(** [p.rfind('/') + 1]. *)
Definition after_last_sep (p : string) : nat :=
  match rfind_char "/" p with
  | Some i => S i
  | None => O
  end.

(** [s == c * len(s)]. *)
Fixpoint only_char (c : ascii) (s : string) : bool :=
  match s with
  | EmptyString => true
  | String x t => Ascii.eqb x c && only_char c t
  end.

(** [os.path.basename(p)] on POSIX: what follows the last slash. *)
Definition basename (p : string) : string :=
  substring (after_last_sep p) (String.length p) p.

(** [os.path.dirname(p)] on POSIX: what precedes the last slash, without its
    trailing slashes unless it consists of slashes. *)
Definition dirname (p : string) : string :=
  let head := substring 0 (after_last_sep p) p in
  if nonempty head && negb (only_char "/" head) then rstrip_char "/" head else head.

(** How the search for the project directory ends: with the directory, or
    with [FileNotFoundError]. *)
Inductive root_search : Type :=
| Found (path : string)
| FileNotFoundError.

(** The [while] loop of [find_project_root], at most [fuel] turns of it;
    [None] when they do not suffice. *)
Fixpoint walk_up (fuel : nat) (current_path : string) : option root_search :=
  match fuel with
  | O => None
  | S fuel' =>
      if String.eqb current_path (dirname current_path) then Some FileNotFoundError
      else if String.eqb (basename current_path) PROJECT_DIR then Some (Found current_path)
      else walk_up fuel' (dirname current_path)
  end.

(** [abspath] is [os.path.abspath], which depends on the working directory
    of the process. Every turn of the loop shortens the path, so one turn
    more than the path has characters is enough. *)
Definition find_project_root (abspath : string -> string) (start_path : string)
  : option root_search :=
  let current_path := abspath start_path in
  walk_up (S (String.length current_path)) current_path.

(** ** Vocabulary of the properties *)

(** Whatever [m] raises is a [ValueError]. *)
Definition only_ValueError {A : Type} (m : outcome A) : Prop :=
  forall e, m = Raise e -> e = ValueError.

(** The columns SQLite counts into the primary key of a table. *)
Definition primary_key_columns (columns : list column_info) : list column_info :=
  filter (fun col => truthy (is_pk col)) columns.

(** What [PRAGMA table_info] guarantees about the key positions of one
    table: they are numbered from 1, so a table with a key column has a
    column at position 1. *)
Definition key_positions_from_one (columns : list column_info) : Prop :=
  (exists col, In col columns /\ is_pk col <> 0) ->
  exists col, In col columns /\ is_pk col = 1.

Definition has_company_id_column (columns : list column_info) : Prop :=
  exists col, In col columns /\ col_name col = "company_id".

(** The columns of a table whose [PRAGMA table_info] succeeds. *)
Definition columns_of (db : database) (table : string) : list column_info :=
  match table_info db table with
  | Some columns => columns
  | None => []
  end.

(** The statements and blocks a table list produces, in order. *)
Definition schema_statements (db : database) (tables : list string) : list string :=
  map (fun t => create_table_sql t (columns_of db t)) tables.

Definition import_statements (project_root : string) (db : database)
    (tables : list string) : list string :=
  flat_map (fun t => import_block t (columns_of db t) (csv_path_of project_root t)) tables.

(** [YYYY-MM-DD]. *)
Definition date_text (y mo d : Z) : string :=
  pad 4 y ++ "-" ++ pad 2 mo ++ "-" ++ pad 2 d.

(** [HH:MM:SS]. *)
Definition time_text (h mi s : Z) : string :=
  pad 2 h ++ ":" ++ pad 2 mi ++ ":" ++ pad 2 s.

(** An offset [fromisoformat] can give a zone: inside one day, and zero or at
    least one second away from UTC. *)
Definition valid_offset (off : Z) : Prop :=
  - MAXOFFSET <= off <= MAXOFFSET /\ (off = 0 \/ 1000000 <= Z.abs off).

Definition valid_zone (tz : option Z) : Prop :=
  match tz with
  | Some off => valid_offset off
  | None => True
  end.

(** A value the [datetime] constructor accepts, with a zone [fromisoformat]
    can build. *)
Definition valid_datetime (dt : datetime) : Prop :=
  check_fields dt = true /\ valid_zone (tzinfo dt).

(** [/c1/c2/.../cn]. *)
Fixpoint rooted (components : list string) : string :=
  match components with
  | [] => EmptyString
  | c :: t => "/" ++ c ++ rooted t
  end.

(** The absolute path with the given components, [/] when there is none. *)
Definition absolute_path (components : list string) : string :=
  match components with
  | [] => "/"
  | _ => rooted components
  end.

(** A path component: not empty and free of slashes. *)
Definition component (c : string) : Prop := c <> "" /\ find_char "/" c = None.

(** The zone designators of an ISO 8601 timestamp: none, [Z], or [±HH:MM]. *)
Inductive iso_zone : Type :=
| NoZone
| Zulu
| Offset (negative : bool) (hours minutes : Z).

Definition iso_zone_text (z : iso_zone) : string :=
  match z with
  | NoZone => ""
  | Zulu => "Z"
  | Offset negative h m => (if negative then "-" else "+") ++ pad 2 h ++ ":" ++ pad 2 m
  end.

(** The UTC offset a zone designator stands for, in microseconds. *)
Definition iso_zone_offset (z : iso_zone) : option Z :=
  match z with
  | NoZone => None
  | Zulu => Some 0
  | Offset negative h m =>
      let td := (h * 60 + m) * 60000000 in
      Some (if negative then - td else td)
  end.

Definition iso_zone_in_range (z : iso_zone) : Prop :=
  match z with
  | Offset _ h m => 0 <= h <= 23 /\ 0 <= m <= 59
  | _ => True
  end.


(** [YYYY-MM-DD], [T] or a space, [HH:MM:SS], and the zone. *)
Definition isoformat_text (y mo d : Z) (space : bool) (h mi s : Z) (z : iso_zone)
  : string :=
  date_text y mo d ++ (if space then " " else "T") ++ time_text h mi s ++ iso_zone_text z.

(** [m] raises. *)
Definition raises {A : Type} (m : outcome A) : Prop := exists e, m = Raise e.

(** The cells cleaned to make [cleaned_row]: those of [row] that have a
    column name, each under the rule of its column. *)
Definition cleaned_cells (yf : year_format) (column_names : list string)
    (row cleaned_row : list value) : Prop :=
  Forall2 (fun cell v' => clean_cell yf (fst cell) (snd cell) = Return v')
    (combine column_names row) cleaned_row.

(** A cell of an exported table that [clean_integer] cannot clean: it sits in
    a column under the integer rule and makes [clean_integer] raise. *)
Definition overflowing_cell (db : database) : Prop :=
  exists table columns rows row j name v,
    In table (list_tables db)
    /\ table_info db table = Some columns
    /\ select_all db table = Some rows
    /\ In row rows
    /\ nth_error (map col_name columns) j = Some name
    /\ nth_error row j = Some v
    /\ rule_for name = IntegerRule
    /\ clean_integer v = Raise OverflowError.

(** The file written for one table. *)
Definition exported_file_of (yf : year_format) (project_root : string) (db : database)
    (table : string) (file : csv_file) : Prop :=
  exists columns rows,
    table_info db table = Some columns
    /\ select_all db table = Some rows
    /\ csv_path file = csv_path_of project_root table
    /\ csv_header file = map col_name columns
    /\ clean_rows yf (csv_header file) rows = Return (csv_rows file).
※
ASSIGNMENT: Faithfully transcribe the whole of the data.

TASK RESPONSE:
(** [p.rfind('/') + 1]. *)
Definition after_last_sep (p : string) : nat :=
  match rfind_char "/" p with
  | Some i => S i
  | None => O
  end.

(** [s == c * len(s)]. *)
Fixpoint only_char (c : ascii) (s : string) : bool :=
  match s with
  | EmptyString => true
  | String x t => Ascii.eqb x c && only_char c t
  end.

(** [os.path.basename(p)] on POSIX: what follows the last slash. *)
Definition basename (p : string) : string :=
  substring (after_last_sep p) (String.length p) p.

(** [os.path.dirname(p)] on POSIX: what precedes the last slash, without its
    trailing slashes unless it consists of slashes. *)
Definition dirname (p : string) : string :=
  let head := substring 0 (after_last_sep p) p in
  if nonempty head && negb (only_char "/" head) then rstrip_char "/" head else head.

(** How the search for the project directory ends: with the directory, or
    with [FileNotFoundError]. *)
Inductive root_search : Type :=
| Found (path : string)
| FileNotFoundError.

(** The [while] loop of [find_project_root], at most [fuel] turns of it;
    [None] when they do not suffice. *)
Fixpoint walk_up (fuel : nat) (current_path : string) : option root_search :=
  match fuel with
  | O => None
  | S fuel' =>
      if String.eqb current_path (dirname current_path) then Some FileNotFoundError
      else if String.eqb (basename current_path) PROJECT_DIR then Some (Found current_path)
      else walk_up fuel' (dirname current_path)
  end.

(** [abspath] is [os.path.abspath], which depends on the working directory
    of the process. Every turn of the loop shortens the path, so one turn
    more than the path has characters is enough. *)
Definition find_project_root (abspath : string -> string) (start_path : string)
  : option root_search :=
  let current_path := abspath start_path in
  walk_up (S (String.length current_path)) current_path.

(** ** Vocabulary of the properties *)

(** Whatever [m] raises is a [ValueError]. *)
Definition only_ValueError {A : Type} (m : outcome A) : Prop :=
  forall e, m = Raise e -> e = ValueError.

(** The columns SQLite counts into the primary key of a table. *)
Definition primary_key_columns (columns : list column_info) : list column_info :=
  filter (fun col => truthy (is_pk col)) columns.

(** What [PRAGMA table_info] guarantees about the key positions of one
    table: they are numbered from 1, so a table with a key column has a
    column at position 1. *)
Definition key_positions_from_one (columns : list column_info) : Prop :=
  (exists col, In col columns /\ is_pk col <> 0) ->
  exists col, In col columns /\ is_pk col = 1.

Definition has_company_id_column (columns : list column_info) : Prop :=
  exists col, In col columns /\ col_name col = "company_id".

(** The columns of a table whose [PRAGMA table_info] succeeds. *)
Definition columns_of (db : database) (table : string) : list column_info :=
  match table_info db table with
  | Some columns => columns
  | None => []
  end.

(** The statements and blocks a table list produces, in order. *)
Definition schema_statements (db : database) (tables : list string) : list string :=
  map (fun t => create_table_sql t (columns_of db t)) tables.

Definition import_statements (project_root : string) (db : database)
    (tables : list string) : list string :=
  flat_map (fun t => import_block t (columns_of db t) (csv_path_of project_root t)) tables.

(** [YYYY-MM-DD]. *)
Definition date_text (y mo d : Z) : string :=
  pad 4 y ++ "-" ++ pad 2 mo ++ "-" ++ pad 2 d.

(** [HH:MM:SS]. *)
Definition time_text (h mi s : Z) : string :=
  pad 2 h ++ ":" ++ pad 2 mi ++ ":" ++ pad 2 s.

(** An offset [fromisoformat] can give a zone: inside one day, and zero or at
    least one second away from UTC. *)
Definition valid_offset (off : Z) : Prop :=
  - MAXOFFSET <= off <= MAXOFFSET /\ (off = 0 \/ 1000000 <= Z.abs off).

Definition valid_zone (tz : option Z) : Prop :=
  match tz with
  | Some off => valid_offset off
  | None => True
  end.

(** A value the [datetime] constructor accepts, with a zone [fromisoformat]
    can build. *)
Definition valid_datetime (dt : datetime) : Prop :=
  check_fields dt = true /\ valid_zone (tzinfo dt).

(** [/c1/c2/.../cn]. *)
Fixpoint rooted (components : list string) : string :=
  match components with
  | [] => EmptyString
  | c :: t => "/" ++ c ++ rooted t
  end.

(** The absolute path with the given components, [/] when there is none. *)
Definition absolute_path (components : list string) : string :=
  match components with
  | [] => "/"
  | _ => rooted components
  end.

(** A path component: not empty and free of slashes. *)
Definition component (c : string) : Prop := c <> "" /\ find_char "/" c = None.

(** The zone designators of an ISO 8601 timestamp: none, [Z], or [±HH:MM]. *)
Inductive iso_zone : Type :=
| NoZone
| Zulu
| Offset (negative : bool) (hours minutes : Z).

Definition iso_zone_text (z : iso_zone) : string :=
  match z with
  | NoZone => ""
  | Zulu => "Z"
  | Offset negative h m => (if negative then "-" else "+") ++ pad 2 h ++ ":" ++ pad 2 m
  end.

(** The UTC offset a zone designator stands for, in microseconds. *)
Definition iso_zone_offset (z : iso_zone) : option Z :=
  match z with
  | NoZone => None
  | Zulu => Some 0
  | Offset negative h m =>
      let td := (h * 60 + m) * 60000000 in
      Some (if negative then - td else td)
  end.

Definition iso_zone_in_range (z : iso_zone) : Prop :=
  match z with
  | Offset _ h m => 0 <= h <= 23 /\ 0 <= m <= 59
  | _ => True
  end.


(** [YYYY-MM-DD], [T] or a space, [HH:MM:SS], and the zone. *)
Definition isoformat_text (y mo d : Z) (space : bool) (h mi s : Z) (z : iso_zone)
  : string :=
  date_text y mo d ++ (if space then " " else "T") ++ time_text h mi s ++ iso_zone_text z.

(** [m] raises. *)
Definition raises {A : Type} (m : outcome A) : Prop := exists e, m = Raise e.

(** The cells cleaned to make [cleaned_row]: those of [row] that have a
    column name, each under the rule of its column. *)
Definition cleaned_cells (yf : year_format) (column_names : list string)
    (row cleaned_row : list value) : Prop :=
  Forall2 (fun cell v' => clean_cell yf (fst cell) (snd cell) = Return v')
    (combine column_names row) cleaned_row.

(** A cell of an exported table that [clean_integer] cannot clean: it sits in
    a column under the integer rule and makes [clean_integer] raise. *)
Definition overflowing_cell (db : database) : Prop :=
  exists table columns rows row j name v,
    In table (list_tables db)
    /\ table_info db table = Some columns
    /\ select_all db table = Some rows
    /\ In row rows
    /\ nth_error (map col_name columns) j = Some name
    /\ nth_error row j = Some v
    /\ rule_for name = IntegerRule
    /\ clean_integer v = Raise OverflowError.

(** The file written for one table. *)
Definition exported_file_of (yf : year_format) (project_root : string) (db : database)
    (table : string) (file : csv_file) : Prop :=
  exists columns rows,
    table_info db table = Some columns
    /\ select_all db table = Some rows
    /\ csv_path file = csv_path_of project_root table
    /\ csv_header file = map col_name columns
    /\ clean_rows yf (csv_header file) rows = Return (csv_rows file).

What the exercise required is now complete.